"Pandora Papers": quels moyens pour lutter contre la grande fraude chez nous?

"Pandora Papers": quels moyens pour lutter contre la grande fraude chez nous?

Suite aux révélations du consortium de journalistes, on sait que 1.217 Belges sont impliqués dans le "Pandora Papers", un vaste réseau d’évasion fiscale à travers la planète. Nos autorités fiscales vont enquêter, sur ces cas, et voir si elles peuvent poursuivre les personnes impliquées, sur base des documents révélés. Mais ces autorités ont-elles assez de moyens ? Ces moyens sont-ils stables ou ont-ils varié ces 10 dernières années ? C’est ce que nous avons voulu savoir.

Après un tour d’horizon des différents services, il semble que les effectifs soient assez stables, depuis 10 ans. Mais que le nombre d’affaires et leur complexité rendent la lutte contre la fraude moins efficace.

Il existe une inspection spéciale des impôts (ISI). Un peu plus de 600 agents travaillent dans ce service dédié à la grande fraude. Le chiffre est relativement stable, d’année en année. Il a juste connu un pic avant le gouvernement Michel (664) mais est redescendu peu à peu à 600 durant la législature de ce gouvernement MR-NVA.

L’année dernière, chaque agent de l’ISI ramenait un demi-milliard d’euros dans les caisses de l’Etat. Les derniers gros dossiers débusqués concernent la grande fraude chez les sous-traitants de la poste néerlandaise en Belgique et les transactions suspectes des clubs de foot professionnels.

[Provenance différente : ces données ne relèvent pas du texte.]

Definition _get_group (gid : Z) : G machine_group :=
  db <- on_rows db_ ;;
  match d_groups db !! gid with Some g => ret g | None => deny 404 "no such node group" end.

(** One value, whichever machine is asked. *)
Definition alike {B} `{EqDecision B} (f : machine -> B) (l : list machine) : bool :=
  match l with [] => true | m :: rest => forallb (fun m' => f m' == f m) rest end.

Definition cleaned_names (names : list string) : list string :=
  where_ (fun s => negb (String.eqb s "")) (map strip names).

(** The group another machine's row is claimed by: any but [exclude]. *)
Definition taken_by (exclude : option Z) (ids : list Z) (kv : Z * Z * Z) : bool :=
  bool_decide (kv.2 ∈ ids) && negb (kv.1.1 =? or_z (default 0 exclude) (-1)).

Definition _load_members (db : database) (names : list string) (exclude : option Z) : exn + list machine :=
  let cleaned := cleaned_names names in
  match cleaned with
  | [] => unprocessable "a group needs members"
  | _ =>
      if negb (bool_decide (NoDup cleaned)) then unprocessable "duplicate member(s)"
      else
        match mapM (machine_named db) cleaned with
        | None => unprocessable "not registered on the Resources page"
        | Some ordered =>
            if negb (alike _effective_driver ordered) then unprocessable "a node group must be one substrate"
            else if negb (alike m_cluster_id ordered) then unprocessable "a node group must be in one cluster"
            else if negb (alike m_gpu_type ordered) then unprocessable "a node group must be one GPU type"
            else if negb (alike m_gpu_count ordered)
              then unprocessable "a node group must have the same card count on every member"
            else if existsb (taken_by exclude (map m_id ordered)) (map_to_list (d_members db))
              then inl (HTTPException 409 "a machine can belong to only one node group")
            else inr ordered
        end
  end.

Les services de justice se plaignent régulièrement du manque de moyens dont ils disposent pour lutter contre le crime organisé qui organise la fraude et le blanchiment. En réalité, les effectifs sont assez stables, ces dernières années, on compte 60 magistrats dédiés aux matières économiques et financières dans notre pays, dont la moitié spécifiquement sur le fiscal, 10 juristes, 30 fonctionnaires détachés…

Mais le nombre de dossiers à traiter n’arrête pas d’augmenter 1.300 en 2009, 1.950 en 2018 sur le blanchiment, et +8% depuis 2016 sur les dossiers économiques et financiers. En outre, la digitalisation de la criminalité (utilisations de données codées…) rend les détections plus difficiles, et complexifie le travail des enquêteurs.

La banque nationale Belgique vérifie les agissements des banques établies sur notre sol et les actions de ces banques contre le blanchiment. Les effectifs de la banque nationale dédiés à ces missions ont presque doublé en dix ans, passant de 190 à 320 personnes. Mais il s’agit avant tout d’un transfert de personnel de l’autorité des marchés financiers (FSMA).